EWe are experiencing yet another cultural change, specifically in the field of the arts, which compares the changes at the end of the 19th century, beginning of the 20th century, with the rupture of the concept of classical aesthetics proposed by modernism and the advent of a contemporary aesthetic, which led to the avant-gardes until the 90s.
Among many philosophers and art critics, the Argentinian Reinaldo Laddaga highlighted in emergency aesthetics, in 2006, there was a “decisive process in recent years in the universe of the arts, the formation of a culture different from the modern one and its postmodern derivations. A particularly eloquent sign of this process is the proliferation of artist initiatives aimed at the participation of large groups of diverse people, in projects where the creation of fictions or images is associated with the occupation of local spaces and the exploration of experimental forms of socialization. We are facing new Cultural Ecologies”.
This “new culture” is inevitably linked to changes in forms of activism and participation in social, political and economic areas that appeared with the exhaustion of the neoliberal model..
These were the first findings of a process that opened the debate to reflect on the role of museums – such as the concept of the Living Museum, where the public, in addition to watching, could participate in the projects presented, and artists to engage in projects. Precursors such as Lygia Clark were duly remembered in these pages, on the occasion of its centenary.
without going too far, arte!brasileiros In recent years, it has accompanied the international awarding of projects such as the Jamac/Autoria Compartilhada, created in 2004 and headed by the Brazilian artist Mônica Nador, who designed an entire work of painting workshops, stencils and printing with the Jardim Miriam community, on the outskirts of the city of São Paulo, which participated in the exhibition We are Muit+s: experiments on collectivity, at the Pinacoteca de São Paulo, in 2019.
In this edition, the report by Giulia Garcia brings the award of the PIPA 2021 which, as of this year, will feature annual virtual exhibitions. For Luiz Camillo Osorio, curator of PIPA, the choice of Castiel Vitorino Brasileiro, Denilson Baniwa (whose work illustrates our cover), Ilê Sartuzi, Marcela Bonfim and Ventura Profana, this year, demonstrates the moment of great political turmoil and strong development of experimental poetics that we witness in Brazil today. Each of them shows works in process, in which the performative, new technologies, ancestry, experimentation and gender policies are all shuffled, fertilely mixed, pointing to the unknown and with a lot of poetic force.

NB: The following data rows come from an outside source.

Record Optimizer : Type := {
  graph : gmap string (list Edge);
  locations : pydict LocationInfo;
  metro_stations : pydict (Q * Q)
}.

(** ** The C library's functions used by the distance metric *)

Record MathLib : Type := {
  radians : Q → Q;
  sin : Q → Q;
  cos : Q → Q;
  asin : Q → Q;
  sqrt : Q → Q
}.

(** ** NetworkBuilder *)

Definition metro_data : list (string * Q * Q * string) :=
  [ ("Aluva Metro", 10.1082, 76.3520, "Zone 3");
    ("Pulinchodu Metro", 10.1012, 76.3445, "Zone 3");
    ("Companypady Metro", 10.0942, 76.3370, "Zone 3");
    ("Ambattukavu Metro", 10.0872, 76.3295, "Zone 2");
    ("Muttom Metro", 10.0802, 76.3220, "Zone 2");
    ("Kalamassery Metro", 10.0732, 76.3145, "Zone 2");
    ("Cusat Metro", 10.0662, 76.3070, "Zone 2");
    ("Pathadipalam Metro", 10.0592, 76.2995, "Zone 2");
    ("Edapally Metro", 10.0522, 76.2920, "Zone 2");
    ("Changampuzha Park Metro", 10.0452, 76.2845, "Zone 2");
    ("Palarivattom Metro", 10.0382, 76.2770, "Zone 2");
    ("J.L.N Stadium Metro", 10.0312, 76.2695, "Zone 2");
    ("Kaloor Metro", 10.0242, 76.2620, "Zone 2");
    ("Lissie Metro", 10.0172, 76.2545, "Zone 1");
    ("M.G Road Metro", 10.0102, 76.2470, "Zone 1");
    ("Maharajas Metro", 10.0032, 76.2395, "Zone 1");
    ("Ernakulam South Metro", 9.9962, 76.2320, "Zone 1");
    ("Kadavanthra Metro", 9.9892, 76.2245, "Zone 2");
    ("Elamkulam Metro", 9.9822, 76.2170, "Zone 2");
    ("Vyttila Metro", 9.9752, 76.2095, "Zone 2");
    ("Thaikoodam Metro", 9.9682, 76.2020, "Zone 3");
    ("Petta Metro", 9.9612, 76.1945, "Zone 3");
    ("Thripunithura Metro", 9.9542, 76.1870, "Zone 3") ]%Q.

Definition popular_places : list (string * Q * Q * string) :=
  [ ("Aluva Town", 10.1100, 76.3550, "residential");
    ("Kalamassery Town", 10.0750, 76.3200, "residential");
    ("Edapally Market", 10.0540, 76.2950, "commercial");
    ("Kakkanad Infopark", 10.0150, 76.3450, "commercial");
    ("Palarivattom Junction", 10.0400, 76.2800, "junction");
    ("M.G Road Market", 10.0120, 76.2500, "commercial");
    ("Marine Drive", 9.9750, 76.2800, "tourist");
    ("Ernakulam South Bus Stand", 9.9980, 76.2350, "transport_hub");
    ("Fort Kochi", 9.9650, 76.2420, "tourist");
    ("Vyttila Hub", 9.9770, 76.3100, "transport_hub");
    ("Kakkanad Seaport Airport Road", 10.0050, 76.3350, "commercial");
    ("Thripunithura Town", 9.9560, 76.1900, "residential");
    ("Medical Trust Hospital Edapally", 10.0510, 76.2880, "hospital");
    ("Lakeshore Hospital Kochi", 9.9800, 76.2950, "hospital");
    ("Amrita Hospital Kochi", 10.0430, 76.3100, "hospital");
    ("CUSAT Campus", 10.0650, 76.3050, "educational");
    ("Rajagiri College Kakkanad", 10.0200, 76.3400, "educational");
    ("Lulu Mall Edapally", 10.0450, 76.3000, "mall");
    ("Oberon Mall", 10.0340, 76.2780, "mall");
    ("Centre Square Mall", 9.9880, 76.2880, "mall") ]%Q.

Definition _add_edge (self : Optimizer) (from_loc to_loc mode : string)
    (time distance cost : Q) : Optimizer :=
  let e := {| destination := to_loc; mode := mode; time := time;
              distance := distance; cost := cost |} in
  {| graph := <[from_loc := (default [] (graph self !! from_loc) ++ [e])%list]>
                (graph self);
     locations := locations self;
     metro_stations := metro_stations self |}.

Section Builder.
Variable M : MathLib.
Local Open Scope Q_scope.

Definition _haversine_distance (lat1 lon1 lat2 lon2 : Q) : Q :=
  let R := 6371 in
  let lat1_rad := radians M lat1 in
  let lat2_rad := radians M lat2 in
  let dlat := radians M (lat2 - lat1) in
  let dlon := radians M (lon2 - lon1) in
  let a := (sin M (dlat / 2) ^ 2
            + cos M lat1_rad * cos M lat2_rad * sin M (dlon / 2) ^ 2) in
  let c := 2 * asin M (sqrt M a) in
  R * c.

(** First loop of [_build_metro_network]. *)
Definition add_station (self : Optimizer) (d : string * Q * Q * string)
  : Optimizer :=
  let '(name, lat, lon, zone) := d in
  {| graph := graph self;
     locations := dict_set (locations self) name
       {| lat := lat; lon := lon; type := "metro_station"; zone := zone |};
     metro_stations := dict_set (metro_stations self) name (lat, lon) |}.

One of the five winners, Castiel confirms: “What I do are invitations and reminders that we can live another story than this racial and gender one”, explains in video recorded to PIPA. Visual artist, writer and psychologist, Castiel builds his productions from the dialogues between knowledge of art, macumba, psychology, witchcraft, healerism and more “whatever he deems necessary to produce survival”. Not defining yourself in a specific artistic technique.

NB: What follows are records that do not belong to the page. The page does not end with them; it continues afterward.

Lemma training_record_witness :
  train_model demo (lit "ds-3") (lit "rows model") (lit "Answer in one word.")
    bob (lit "m-3") 410 411 db_bob_uploaded
  = (Returns bob_training, db_bob_trained)
  /\ model_trainings db_bob_trained
     = model_trainings db_bob_uploaded ++ [bob_training]
  /\ ModelTraining.status bob_training = lit "completed".
Proof.
  assert (H : train_model demo (lit "ds-3") (lit "rows model")
                (lit "Answer in one word.") bob (lit "m-3") 410 411
                db_bob_uploaded
              = (Returns bob_training, db_bob_trained)) by (by vm_compute).
  destruct (training_record demo _ _ _ _ _ _ _ _ _ _ demo_validation H)
    as (_ & _ & Hstatus & _ & _ & Hlist & _).
  by split_and!.
Defined.

(** X7: the prompt given at training is what Test sends to the delegate.
    After a training under an identifier the caller had no model of, in
    that store and in every store whose models extend it, Test of that
    model with the inference key set answers with the reply of the
    delegate to a chat whose system message is that prompt, or with 500
    and the message of the delegate's exception. *)
Theorem trained_prompt_is_tested E E' dataset_id model_name custom_prompt
    current_user new_id now completed db t db1 db2 test_data c key :
  train_model E dataset_id model_name custom_prompt current_user new_id now
    completed db = (Returns t, db1) ->
  find_one (training_is new_id (User.id current_user)) (model_trainings db) = None ->
  model_trainings db1 `prefix_of` model_trainings db2 ->
  GOOGLE_API_KEY E' = Some (c :: key) ->
  ModelTraining.custom_prompt t = custom_prompt
  /\ test_model E' new_id test_data current_user db2
     = (match send_message E' (chat_for (c :: key) new_id t)
                (ModelTest.input_text test_data) with
        | Returns reply =>
            Returns (ModelTestResponse.mk reply (Qmake 95 100)
                       (Qmake (clock_end E' - clock_start E') 1000000))
        | Raises e =>
            Raises (HTTPException 500
                      (lit "Error testing model: " ++ pyerror_str e))
        end, db2).
Proof.
  intros Htrain Hfresh [later Hlater] Hkey.
  destruct (train_model_returns _ _ _ _ _ _ _ _ _ _ _ Htrain)
    as (ds & _ & _ & Ht & ->).
  split; [by rewrite Ht|].
  assert (Hfound : find_one (training_is new_id (User.id current_user))
                     (model_trainings db2) = Some t).
  { rewrite Hlater. apply find_one_app_Some. cbn [set_model_trainings model_trainings].
    apply find_one_first; [exact (proj1 (find_one_None _ _) Hfresh)|].
    by rewrite Ht. }
  unfold test_model. step. rewrite Hfound, Hkey. unfold chat_for.
  by destruct (send_message E' _ _).
Qed.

Along with this movement, and this Laddaga could not have foreseen, we experience today as never before the presence of virtual reality as a fundamental element to relate, to know and to get information. The power of the image gained other dimensions, among them that of becoming another mediator between the work and the spectator.
If at the beginning of the 20th century some artists traveled to France and equipped themselves with new theories and visualities, since the year 2000 and specifically since 2010, with the appearance of communication networks, any and all experiences have been exacerbated. For good and for bad.
With the pandemic then – which has lasted almost two long years! -, the presence of the image has become desperately relevant, sometimes trivialized. See, see, see on the screen: news, friends, surroundings from the windows. See fake news, real images of deforestation and the killing of Indians to ensure the occupation of mining companies, memes, works in exhibitions in virtual environments, see yourself in national and international virtual seminars. Watch movies, documentaries and series on digital platforms.
In this edition, several texts converge to document this moment, analyzing this phenomenon, which should impact us and impact the production of the coming years. Among them, the text by the architect and researcher Mateus Nunes about the new book by Giselle Beiguelman, image policies – Surveillance and resistance in the dataosphere, and our new column Olho Crítico, by professor, researcher and photography critic Simonetta Persichetti, which analyzes the effects of the images of the attack on the Twin Towers in the USA, in 2001.
The history of art will be different after the – increasing – adhesion of artists to collaborative projects and their sensitivity to the environment, digital communication and the pandemic, because this has nothing to do with computers or technologies, it has to do with the subjects who produce and subjects who look.